**INFORMATION SHOWN**
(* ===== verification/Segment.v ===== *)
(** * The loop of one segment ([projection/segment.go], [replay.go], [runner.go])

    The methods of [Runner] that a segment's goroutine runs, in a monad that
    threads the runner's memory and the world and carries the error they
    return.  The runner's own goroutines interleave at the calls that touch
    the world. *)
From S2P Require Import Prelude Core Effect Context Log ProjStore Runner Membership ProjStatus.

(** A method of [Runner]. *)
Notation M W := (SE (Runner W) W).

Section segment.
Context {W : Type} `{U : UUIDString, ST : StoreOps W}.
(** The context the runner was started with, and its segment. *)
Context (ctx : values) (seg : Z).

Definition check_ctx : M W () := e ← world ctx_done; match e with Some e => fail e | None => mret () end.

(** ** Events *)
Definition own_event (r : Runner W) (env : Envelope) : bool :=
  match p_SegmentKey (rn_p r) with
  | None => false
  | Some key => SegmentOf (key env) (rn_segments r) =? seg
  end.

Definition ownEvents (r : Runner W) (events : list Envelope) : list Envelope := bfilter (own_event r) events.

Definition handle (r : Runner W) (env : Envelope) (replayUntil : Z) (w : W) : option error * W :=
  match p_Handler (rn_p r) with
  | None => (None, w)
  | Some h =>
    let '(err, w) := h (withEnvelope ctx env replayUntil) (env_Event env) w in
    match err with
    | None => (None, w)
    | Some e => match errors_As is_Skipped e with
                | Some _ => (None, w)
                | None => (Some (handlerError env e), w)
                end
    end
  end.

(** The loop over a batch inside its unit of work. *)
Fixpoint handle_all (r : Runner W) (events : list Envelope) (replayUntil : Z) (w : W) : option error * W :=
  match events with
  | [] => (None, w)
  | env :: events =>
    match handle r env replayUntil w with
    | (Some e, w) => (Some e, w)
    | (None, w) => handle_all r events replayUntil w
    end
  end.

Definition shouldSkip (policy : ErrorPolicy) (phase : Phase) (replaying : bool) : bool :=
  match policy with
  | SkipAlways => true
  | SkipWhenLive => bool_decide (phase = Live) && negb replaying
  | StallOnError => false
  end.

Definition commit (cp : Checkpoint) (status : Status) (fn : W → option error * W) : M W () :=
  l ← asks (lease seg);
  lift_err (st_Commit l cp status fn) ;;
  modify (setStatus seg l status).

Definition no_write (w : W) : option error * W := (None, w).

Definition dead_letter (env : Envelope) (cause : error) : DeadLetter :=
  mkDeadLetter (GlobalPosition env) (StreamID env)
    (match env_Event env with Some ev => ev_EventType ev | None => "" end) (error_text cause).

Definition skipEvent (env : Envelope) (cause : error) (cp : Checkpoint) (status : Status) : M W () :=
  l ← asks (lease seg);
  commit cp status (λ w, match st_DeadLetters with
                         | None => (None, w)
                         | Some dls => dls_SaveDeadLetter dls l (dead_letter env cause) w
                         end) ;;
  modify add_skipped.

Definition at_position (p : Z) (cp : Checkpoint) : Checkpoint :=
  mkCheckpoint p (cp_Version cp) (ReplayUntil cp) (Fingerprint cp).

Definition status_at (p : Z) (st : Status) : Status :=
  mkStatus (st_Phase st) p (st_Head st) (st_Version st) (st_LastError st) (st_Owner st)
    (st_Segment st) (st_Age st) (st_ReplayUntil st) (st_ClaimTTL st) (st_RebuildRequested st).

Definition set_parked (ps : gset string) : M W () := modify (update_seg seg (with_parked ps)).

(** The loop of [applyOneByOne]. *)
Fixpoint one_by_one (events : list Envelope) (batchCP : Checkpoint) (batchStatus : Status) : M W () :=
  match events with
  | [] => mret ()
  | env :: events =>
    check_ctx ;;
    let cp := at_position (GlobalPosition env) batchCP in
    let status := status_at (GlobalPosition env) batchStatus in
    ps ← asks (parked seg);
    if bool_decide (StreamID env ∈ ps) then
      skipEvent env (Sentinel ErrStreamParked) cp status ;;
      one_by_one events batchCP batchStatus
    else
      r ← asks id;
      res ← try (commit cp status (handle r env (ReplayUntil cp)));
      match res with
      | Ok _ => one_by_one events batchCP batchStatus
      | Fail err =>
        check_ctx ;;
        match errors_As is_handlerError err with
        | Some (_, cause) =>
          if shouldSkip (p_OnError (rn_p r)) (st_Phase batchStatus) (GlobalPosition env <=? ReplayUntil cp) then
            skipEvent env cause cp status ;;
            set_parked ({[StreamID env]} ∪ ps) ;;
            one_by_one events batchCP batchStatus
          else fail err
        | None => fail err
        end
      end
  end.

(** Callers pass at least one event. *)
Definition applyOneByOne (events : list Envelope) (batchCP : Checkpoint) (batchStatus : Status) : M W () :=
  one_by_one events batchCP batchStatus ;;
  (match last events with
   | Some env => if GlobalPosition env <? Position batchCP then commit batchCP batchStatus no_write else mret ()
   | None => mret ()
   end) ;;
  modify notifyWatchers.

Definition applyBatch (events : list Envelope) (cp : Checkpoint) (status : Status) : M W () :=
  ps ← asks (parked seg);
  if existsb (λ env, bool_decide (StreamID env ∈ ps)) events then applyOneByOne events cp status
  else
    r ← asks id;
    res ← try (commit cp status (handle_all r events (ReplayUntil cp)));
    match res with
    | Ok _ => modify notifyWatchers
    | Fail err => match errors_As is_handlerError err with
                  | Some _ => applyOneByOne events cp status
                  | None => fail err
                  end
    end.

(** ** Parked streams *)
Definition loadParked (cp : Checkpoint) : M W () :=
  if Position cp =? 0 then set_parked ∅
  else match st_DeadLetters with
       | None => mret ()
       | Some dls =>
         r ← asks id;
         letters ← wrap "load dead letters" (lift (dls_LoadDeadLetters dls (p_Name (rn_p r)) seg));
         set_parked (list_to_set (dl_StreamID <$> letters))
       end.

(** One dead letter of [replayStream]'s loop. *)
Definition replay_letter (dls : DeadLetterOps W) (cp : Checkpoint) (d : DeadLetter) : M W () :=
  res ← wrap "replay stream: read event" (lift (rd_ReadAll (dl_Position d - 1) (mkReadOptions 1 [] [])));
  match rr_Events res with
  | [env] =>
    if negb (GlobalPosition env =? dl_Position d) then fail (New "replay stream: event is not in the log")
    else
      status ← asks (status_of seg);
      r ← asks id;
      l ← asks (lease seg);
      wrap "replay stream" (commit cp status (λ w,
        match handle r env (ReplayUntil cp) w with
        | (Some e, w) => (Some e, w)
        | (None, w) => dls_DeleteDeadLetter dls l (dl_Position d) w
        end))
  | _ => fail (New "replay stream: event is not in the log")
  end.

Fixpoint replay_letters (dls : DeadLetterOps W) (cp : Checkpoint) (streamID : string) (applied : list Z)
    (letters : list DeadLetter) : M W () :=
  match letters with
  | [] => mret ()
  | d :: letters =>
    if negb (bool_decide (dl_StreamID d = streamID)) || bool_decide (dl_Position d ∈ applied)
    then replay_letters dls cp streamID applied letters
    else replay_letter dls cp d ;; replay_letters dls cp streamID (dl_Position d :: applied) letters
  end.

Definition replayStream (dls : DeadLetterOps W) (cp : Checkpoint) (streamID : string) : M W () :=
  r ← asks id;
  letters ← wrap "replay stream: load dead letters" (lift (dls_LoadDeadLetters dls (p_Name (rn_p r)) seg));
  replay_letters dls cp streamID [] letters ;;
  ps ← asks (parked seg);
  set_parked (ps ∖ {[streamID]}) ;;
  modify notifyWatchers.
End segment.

**TASK BRIEF**
The entries above are to be restated word for word.

**RESPONSE AREA**
(* ===== verification/Segment.v ===== *)
(** * The loop of one segment ([projection/segment.go], [replay.go], [runner.go])

    The methods of [Runner] that a segment's goroutine runs, in a monad that
    threads the runner's memory and the world and carries the error they
    return.  The runner's own goroutines interleave at the calls that touch
    the world. *)
From S2P Require Import Prelude Core Effect Context Log ProjStore Runner Membership ProjStatus.

(** A method of [Runner]. *)
Notation M W := (SE (Runner W) W).

Section segment.
Context {W : Type} `{U : UUIDString, ST : StoreOps W}.
(** The context the runner was started with, and its segment. *)
Context (ctx : values) (seg : Z).

Definition check_ctx : M W () := e ← world ctx_done; match e with Some e => fail e | None => mret () end.

(** ** Events *)
Definition own_event (r : Runner W) (env : Envelope) : bool :=
  match p_SegmentKey (rn_p r) with
  | None => false
  | Some key => SegmentOf (key env) (rn_segments r) =? seg
  end.

Definition ownEvents (r : Runner W) (events : list Envelope) : list Envelope := bfilter (own_event r) events.

Definition handle (r : Runner W) (env : Envelope) (replayUntil : Z) (w : W) : option error * W :=
  match p_Handler (rn_p r) with
  | None => (None, w)
  | Some h =>
    let '(err, w) := h (withEnvelope ctx env replayUntil) (env_Event env) w in
    match err with
    | None => (None, w)
    | Some e => match errors_As is_Skipped e with
                | Some _ => (None, w)
                | None => (Some (handlerError env e), w)
                end
    end
  end.

(** The loop over a batch inside its unit of work. *)
Fixpoint handle_all (r : Runner W) (events : list Envelope) (replayUntil : Z) (w : W) : option error * W :=
  match events with
  | [] => (None, w)
  | env :: events =>
    match handle r env replayUntil w with
    | (Some e, w) => (Some e, w)
    | (None, w) => handle_all r events replayUntil w
    end
  end.

Definition shouldSkip (policy : ErrorPolicy) (phase : Phase) (replaying : bool) : bool :=
  match policy with
  | SkipAlways => true
  | SkipWhenLive => bool_decide (phase = Live) && negb replaying
  | StallOnError => false
  end.

Definition commit (cp : Checkpoint) (status : Status) (fn : W → option error * W) : M W () :=
  l ← asks (lease seg);
  lift_err (st_Commit l cp status fn) ;;
  modify (setStatus seg l status).

Definition no_write (w : W) : option error * W := (None, w).

Definition dead_letter (env : Envelope) (cause : error) : DeadLetter :=
  mkDeadLetter (GlobalPosition env) (StreamID env)
    (match env_Event env with Some ev => ev_EventType ev | None => "" end) (error_text cause).

Definition skipEvent (env : Envelope) (cause : error) (cp : Checkpoint) (status : Status) : M W () :=
  l ← asks (lease seg);
  commit cp status (λ w, match st_DeadLetters with
                         | None => (None, w)
                         | Some dls => dls_SaveDeadLetter dls l (dead_letter env cause) w
                         end) ;;
  modify add_skipped.

Definition at_position (p : Z) (cp : Checkpoint) : Checkpoint :=
  mkCheckpoint p (cp_Version cp) (ReplayUntil cp) (Fingerprint cp).

Definition status_at (p : Z) (st : Status) : Status :=
  mkStatus (st_Phase st) p (st_Head st) (st_Version st) (st_LastError st) (st_Owner st)
    (st_Segment st) (st_Age st) (st_ReplayUntil st) (st_ClaimTTL st) (st_RebuildRequested st).

Definition set_parked (ps : gset string) : M W () := modify (update_seg seg (with_parked ps)).

(** The loop of [applyOneByOne]. *)
Fixpoint one_by_one (events : list Envelope) (batchCP : Checkpoint) (batchStatus : Status) : M W () :=
  match events with
  | [] => mret ()
  | env :: events =>
    check_ctx ;;
    let cp := at_position (GlobalPosition env) batchCP in
    let status := status_at (GlobalPosition env) batchStatus in
    ps ← asks (parked seg);
    if bool_decide (StreamID env ∈ ps) then
      skipEvent env (Sentinel ErrStreamParked) cp status ;;
      one_by_one events batchCP batchStatus
    else
      r ← asks id;
      res ← try (commit cp status (handle r env (ReplayUntil cp)));
      match res with
      | Ok _ => one_by_one events batchCP batchStatus
      | Fail err =>
        check_ctx ;;
        match errors_As is_handlerError err with
        | Some (_, cause) =>
          if shouldSkip (p_OnError (rn_p r)) (st_Phase batchStatus) (GlobalPosition env <=? ReplayUntil cp) then
            skipEvent env cause cp status ;;
            set_parked ({[StreamID env]} ∪ ps) ;;
            one_by_one events batchCP batchStatus
          else fail err
        | None => fail err
        end
      end
  end.

(** Callers pass at least one event. *)
Definition applyOneByOne (events : list Envelope) (batchCP : Checkpoint) (batchStatus : Status) : M W () :=
  one_by_one events batchCP batchStatus ;;
  (match last events with
   | Some env => if GlobalPosition env <? Position batchCP then commit batchCP batchStatus no_write else mret ()
   | None => mret ()
   end) ;;
  modify notifyWatchers.

Definition applyBatch (events : list Envelope) (cp : Checkpoint) (status : Status) : M W () :=
  ps ← asks (parked seg);
  if existsb (λ env, bool_decide (StreamID env ∈ ps)) events then applyOneByOne events cp status
  else
    r ← asks id;
    res ← try (commit cp status (handle_all r events (ReplayUntil cp)));
    match res with
    | Ok _ => modify notifyWatchers
    | Fail err => match errors_As is_handlerError err with
                  | Some _ => applyOneByOne events cp status
                  | None => fail err
                  end
    end.

(** ** Parked streams *)
Definition loadParked (cp : Checkpoint) : M W () :=
  if Position cp =? 0 then set_parked ∅
  else match st_DeadLetters with
       | None => mret ()
       | Some dls =>
         r ← asks id;
         letters ← wrap "load dead letters" (lift (dls_LoadDeadLetters dls (p_Name (rn_p r)) seg));
         set_parked (list_to_set (dl_StreamID <$> letters))
       end.

(** One dead letter of [replayStream]'s loop. *)
Definition replay_letter (dls : DeadLetterOps W) (cp : Checkpoint) (d : DeadLetter) : M W () :=
  res ← wrap "replay stream: read event" (lift (rd_ReadAll (dl_Position d - 1) (mkReadOptions 1 [] [])));
  match rr_Events res with
  | [env] =>
    if negb (GlobalPosition env =? dl_Position d) then fail (New "replay stream: event is not in the log")
    else
      status ← asks (status_of seg);
      r ← asks id;
      l ← asks (lease seg);
      wrap "replay stream" (commit cp status (λ w,
        match handle r env (ReplayUntil cp) w with
        | (Some e, w) => (Some e, w)
        | (None, w) => dls_DeleteDeadLetter dls l (dl_Position d) w
        end))
  | _ => fail (New "replay stream: event is not in the log")
  end.

Fixpoint replay_letters (dls : DeadLetterOps W) (cp : Checkpoint) (streamID : string) (applied : list Z)
    (letters : list DeadLetter) : M W () :=
  match letters with
  | [] => mret ()
  | d :: letters =>
    if negb (bool_decide (dl_StreamID d = streamID)) || bool_decide (dl_Position d ∈ applied)
    then replay_letters dls cp streamID applied letters
    else replay_letter dls cp d ;; replay_letters dls cp streamID (dl_Position d :: applied) letters
  end.

Definition replayStream (dls : DeadLetterOps W) (cp : Checkpoint) (streamID : string) : M W () :=
  r ← asks id;
  letters ← wrap "replay stream: load dead letters" (lift (dls_LoadDeadLetters dls (p_Name (rn_p r)) seg));
  replay_letters dls cp streamID [] letters ;;
  ps ← asks (parked seg);
  set_parked (ps ∖ {[streamID]}) ;;
  modify notifyWatchers.
End segment.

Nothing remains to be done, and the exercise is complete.